The individual and the community. Trier moves into the horror movie territory, but only partially. For more than anything else, Thelma is about finding out who you are and what you want with life – yes, growing up. Ripe. Find a balance between who she is and who others are: what she wants from the world and what the world demands of her. This is how it is for all of us – that our desires are immature if they do not take into account what andres wishes are. It is a fundamental connection between the community's ideas and the individual's fantasies. When the individual comes forward with thoughts about how things are connected, the accounts inevitably become unbalanced.
Thelma is mostly about finding out who you are and what you want with life – about growing up.
You do not have to be young to live out performances that bring the relationship between the individual and the community into imbalance. Just look at the confused man behind the terrorist attack in the government quarter and on Utøya. The cruelty that happened was an expression of a radical imbalance between what he wanted and what most others want.
The diversity of the community's imaginative life can lead to many strange things – for example, a divergent collective where everyone goes in different directions, wants different things and thus undermines the community's values, as we can see in the rise of right-wing populism in today's Europe. But it is always possible to find the common thread – but then we have to locate the balance between the inner and the outer. Between what we self will and that , want.
This common thread has the name «utopia». And the utopian impulse is the ability to rediscover the dreams the community shares.
Trier's strength is that he opens up for parallel interpretations rooted in an enormously strong photo that sticks to the details.
The details and the community. In this way, Thelma's double life – the inner and the outer – also intertwines into the community's network of dreams as the film develops. Does she not find some kind of balance in the end? This is open, but I tror the. The balance can be found in the details.

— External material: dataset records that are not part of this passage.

Lemma ttiStoreTrnDir_holds_dir head l trnTopo s t : the_ttdb s = Got t -> length (trnDir t) = sizeof_TRDP_TRAIN_DIR_T -> bytes (trnDir t) ->
  length head = 3%nat -> bytes head -> Forall consist_ok l -> (length l <= TRDP_MAX_CST_CNT)%nat -> 0 <= trnTopo < 4294967296 ->
  exists d, ttiStoreTrnDir (train_dir_telegram head l trnTopo) s = Got (put_ttdb (set_trnDir d t) s) /\ dir_holds d l trnTopo
    /\ forall o, (4 + 24 * length l <= o)%nat -> (o + 4 <= trnDir_trnTopoCnt)%nat -> get32le o d = get32le o (trnDir t).
Proof.
  intros Et Hd Hdb Hh Hhb Hl Hn Ht. set (data := train_dir_telegram head l trnTopo). unfold sizeof_TRDP_TRAIN_DIR_T, TRDP_MAX_CST_CNT in *.
  set (body := head ++ [Z.of_nat (length l)] ++ concat (map consist_bytes l)).
  assert (Hbl : length body = (4 + 24 * length l)%nat) by (unfold body; rewrite !length_app, Hh, (consists_length l Hl); cbn [length]; lia).
  assert (Ed : data = body ++ be_bytes 4 trnTopo) by (unfold data, train_dir_telegram, body; by rewrite <- !app_assoc).
  assert (Hbb : bytes body).
  { unfold body. apply Forall_app; split; [done|]. constructor; [unfold byte; lia|by apply consists_bytes]. }
  assert (Htake : bget 0 (4 + length l * 24) data = body) by (unfold bget; cbn [drop]; rewrite Ed; apply take_app_length'; lia).
  assert (Hcnt : data !! 3%nat = Some (Z.of_nat (length l))).
  { rewrite Ed. unfold body. rewrite <- app_assoc. rewrite lookup_app_r by lia. by rewrite Hh. }
  set (b := put32le trnDir_trnTopoCnt trnTopo (bput 0 body (trnDir t))).
  set (d := swap_fields (length l) (trnDir_cstList + cst_cstTopoCnt) sizeof_TRDP_CONSIST_T b). exists d.
  assert (Hb : bytes b) by (unfold b; auto with cint).
  assert (Hbl' : length b = 1520%nat) by (unfold b; autorewrite with buf; done).
  assert (Hread : forall o n, (o + n <= 4 + 24 * length l)%nat -> bget o n b = bget o n body).
  { intros o n Ho. unfold b, trnDir_trnTopoCnt. rewrite bget_put32le_other by lia. apply bget_bput_prefix; lia. }
  assert (Hcell : forall i o n, (o + n <= 24)%nat -> (i < length l)%nat -> bget (4 + 24 * i + o) n body = bget (24 * i + o) n (concat (map consist_bytes l))).
  { intros i o n Ho Hi. unfold body. apply list_eq. intros j. rewrite !lookup_bget. destruct (Nat.ltb_spec j n); [|done].
    rewrite lookup_app_r by lia. rewrite lookup_app_r by (cbn [length]; lia). f_equal. cbn [length]. lia. }
  split; [|split; [split; [|split]|]].
  - unfold ttiStoreTrnDir. rewrite (field8_got data trnDir_cstCnt _ Hcnt), bind_got. rewrite (proj2 (Z.ltb_ge _ _)) by (unfold TRDP_MAX_CST_CNT; lia).
    rewrite Et, bind_got. cbv zeta. rewrite !Nat2Z.id. unfold sizeof_TRDP_CONSIST_T.
    rewrite field_got, bind_got by (rewrite Ed, length_app, be_bytes_length; lia). rewrite Htake.
    rewrite copy_in_got, bind_got by lia. rewrite inside_got, bind_got by (rewrite Ed, length_app, be_bytes_length; lia).
    replace (get32 (4 + length l * 24) data) with trnTopo; [reflexivity|]. symmetry. apply at_pos_get32; [|done]. rewrite Ed.
    replace (4 + length l * 24)%nat with (length body) by lia. rewrite <- (app_nil_r (be_bytes 4 trnTopo)). apply at_pos_here.
  - transitivity (b !! 3%nat).
    + apply lookup_of_bget. unfold d. apply swap_fields_other. unfold trnDir_cstCnt, trnDir_cstList, cst_cstTopoCnt. lia.
    + transitivity (body !! 3%nat); [apply lookup_of_bget, Hread; lia|]. unfold body. rewrite lookup_app_r by lia. by rewrite Hh.
  - transitivity (get32le trnDir_trnTopoCnt b); [|unfold b; apply get32le_put; [rewrite bput_length; unfold trnDir_trnTopoCnt; lia|lia]].
    unfold get32le. f_equal. f_equal. apply swap_fields_other. right. left. unfold trnDir_trnTopoCnt, trnDir_cstList, cst_cstTopoCnt, sizeof_TRDP_CONSIST_T. lia.
  - intros i c E. pose proof (lookup_lt_Some _ _ _ E) as Hi. destruct (consist_read l i c Hl E) as [Hu Htopo].
    unfold trnDir_cstList, sizeof_TRDP_CONSIST_T, sizeof_TRDP_UUID_T, cst_cstTopoCnt. split.
    + transitivity (bget (4 + 24 * i) 16 b).
      * unfold d, trnDir_cstList, cst_cstTopoCnt, sizeof_TRDP_CONSIST_T. destruct i as [|i]; [apply swap_fields_other; lia|].
        apply (swap_fields_between _ _ _ _ i); lia.
      * rewrite Hread by lia. rewrite <- (Nat.add_0_r (4 + 24 * i)), Hcell by lia. by rewrite Nat.add_0_r.
    + replace (4 + 24 * i + 16)%nat with (trnDir_cstList + cst_cstTopoCnt + sizeof_TRDP_CONSIST_T * i)%nat by (unfold trnDir_cstList, cst_cstTopoCnt, sizeof_TRDP_CONSIST_T; lia).
      unfold d. rewrite swap_fields_at by (unfold trnDir_cstList, cst_cstTopoCnt, sizeof_TRDP_CONSIST_T; (done || lia)).
      unfold trnDir_cstList, cst_cstTopoCnt, sizeof_TRDP_CONSIST_T. replace (4 + 16 + 24 * i)%nat with (4 + 24 * i + 16)%nat by lia.
      rewrite <- Htopo. unfold get32. rewrite Hread, Hcell by lia. done.
  - intros o H1 H2. unfold get32le. f_equal. f_equal. unfold d. rewrite swap_fields_other.
    + unfold b. rewrite bget_put32le_other by lia. rewrite bget_bput_other by lia. done.
    + destruct l; [right; by right|]. right. left. unfold trnDir_cstList, cst_cstTopoCnt, sizeof_TRDP_CONSIST_T. cbn [length] in *. lia.
Qed.

(** What a step leaves alone, but for the cache of consist infos and the heap. *)
Record same_but_cache (s s' : tti) (t t' : TAU_TTDB_T) : Prop := {
  sb_app : app s' = app s; sb_script : script s' = script s; sb_log : log s' = log s;
  sb_state : opTrnState t' = opTrnState t; sb_opDir : opTrnDir t' = opTrnDir t; sb_trnDir : trnDir t' = trnDir t; sb_netDir : trnNetDir t' = trnNetDir t;
  sb_length : length (cstInfo t') = length (cstInfo t) }.

Lemma drop_infos_got rest : forall i s t, the_ttdb s = Got t -> (i + rest <= length (cstInfo t))%nat ->
  exists s' t', drop_infos rest i s = Got s' /\ the_ttdb s' = Got t' /\ same_but_cache s s' t t'
    /\ (forall j, (i <= j < i + rest)%nat \/ info_ptr t j = None -> info_ptr t' j = None)
    /\ (forall j p, (i <= j < i + rest)%nat -> info_ptr t j = Some p -> heap s' !! p = None)
    /\ (forall p, heap s !! p = None -> heap s' !! p = None)
    /\ (forall p, (forall j, (i <= j < i + rest)%nat -> info_ptr t j <> Some p) -> heap s' !! p = heap s !! p).
Proof.
  induction rest as [|rest IH]; intros i s t Et Hl; cbn [drop_infos].
  - exists s, t. split_and!; try done; [intros j [Hj|]; [lia|done]|intros j p Hj; lia].
  - unfold drop_info. rewrite Et, bind_got.
    assert (Hd : exists s1 t1, Got (match info_ptr t i with Some p => put_ttdb (set_cstInfo i None t) (free_block p s) | None => s end) = Got s1
      /\ the_ttdb s1 = Got t1 /\ same_but_cache s s1 t t1 /\ (forall j, info_ptr t1 j = if decide (i = j) then None else info_ptr t j)
      /\ heap s1 = match info_ptr t i with Some p => delete p (heap s) | None => heap s end).
    { destruct (info_ptr t i) as [p|] eqn:Ep.
      - exists (put_ttdb (set_cstInfo i None t) (free_block p s)), (set_cstInfo i None t). split_and!; try done; [split; try done; by cbn; rewrite length_insert|].
        intros j. by rewrite info_ptr_set by lia.
      - exists s, t. split_and!; try done. intros j. case_decide; [by subst|done]. }
    destruct Hd as (s1 & t1 & -> & Et1 & Hs1 & Hp1 & Hh1). rewrite bind_got.
    destruct (IH (S i) s1 t1 Et1) as (s2 & t2 & E2 & Et2 & Hs2 & Hp2 & Hf2 & Hn2 & Hk2); [rewrite (sb_length _ _ _ _ Hs1); lia|].
    exists s2, t2. split; [done|]. split; [done|]. split; [destruct Hs1, Hs2; split; congruence|]. split_and!.
    + intros j Hj. apply Hp2. rewrite Hp1. case_decide; [by right|]. destruct Hj as [Hj|Hj]; [left; lia|by right].
    + intros j p Hj Ej. destruct (decide (i = j)) as [->|Hne].
      * apply Hn2. rewrite Hh1, Ej. apply lookup_delete_eq.
      * apply (Hf2 j); [lia|]. by rewrite Hp1, decide_False.
    + intros p Ep. apply Hn2. rewrite Hh1. destruct (info_ptr t i); [|done]. apply lookup_delete_None. by right.
    + intros p Hp. rewrite Hk2.
      * rewrite Hh1. destruct (info_ptr t i) as [p'|] eqn:Ep; [|done]. apply lookup_delete_ne. intros ->. by apply (Hp i); [lia|].
      * intros j Hj. rewrite Hp1. case_decide; [done|]. apply Hp. lia.
Qed.

(** A resolver nobody answers: the address is the one of its cache, or none. *)
Lemma resolve_silent id a d u : exists err addr, resolve [silent; silent] id a d u = Got (err, addr, d).
Proof.
  cbn [resolve silent on_dns on_tcn]. unfold updateDNSentry, updateTCNDNSentry. cbn [sock_opened sema_created negb].
  assert (Hm : forall b : bool, (if b then mret d else mret d) = Got d) by by intros [].
  destruct (_ ≫= _) as [e|] eqn:E; [by eexists _, _|]. rewrite Hm, bind_got, E, Hm, bind_got. by eexists _, _.
Qed.
Lemma quiet_address s uri dn : pUser (app s) = Some dn -> exists ip, forall s', app s' = app s -> ipFromURI quiet_round uri s' = Got (ip, s').
Proof.
  intros Hu. destruct (resolve_silent 0 (app s) dn uri) as (err & addr & Er).
  exists (if negb (vos_dottedIP inet_aton uri =? VOS_INADDR_ANY) then vos_dottedIP inet_aton uri else addr). intros s' Es.
  assert (Ha : set_app (app s) s' = s') by (rewrite <- Es; by destruct s').
  unfold ipFromURI, tau_uri2Addr. cbn [first_try second_try quiet_round handle_id negb]. rewrite Es, Hu, Er.
  destruct (negb _); rewrite !bind_got; cbn [default]; [by rewrite Ha|].
  replace (set_pUser (Some dn) (app s)) with (app s); [by rewrite Ha|]. destruct (app s). cbn in *. by subst.
Qed.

There are many ways to be Thelma, and it is Trier's strength that he opens up for parallel interpretations rooted in an enormously strong photo that sticks to the details. Because it is by immersing ourselves in all the details we get to grips with the big things. Not because we understand the whole as such through the parts, but because it is by immersing ourselves in what is different from us – that which expresses something we not is and something we not has wanted us – that we can find the recognition of differences between us and others. When we hold on to this, accept it and even stretch ourselves towards another, it becomes possible to take inward the existence of things, people and events as something we can not – nor should – control with our dreams in greater scale.
It is also here, in the details – in the back of a neck, a strand of hair on a pillow, a bird fluttering into a window, a snake winding over an old woman's wrinkled hand – that Thelma's dream life is eventually woven into the loom of diverse narratives that the community needs to function. This is where Thelma, and Joachim Trier, begin to dream – for all of us.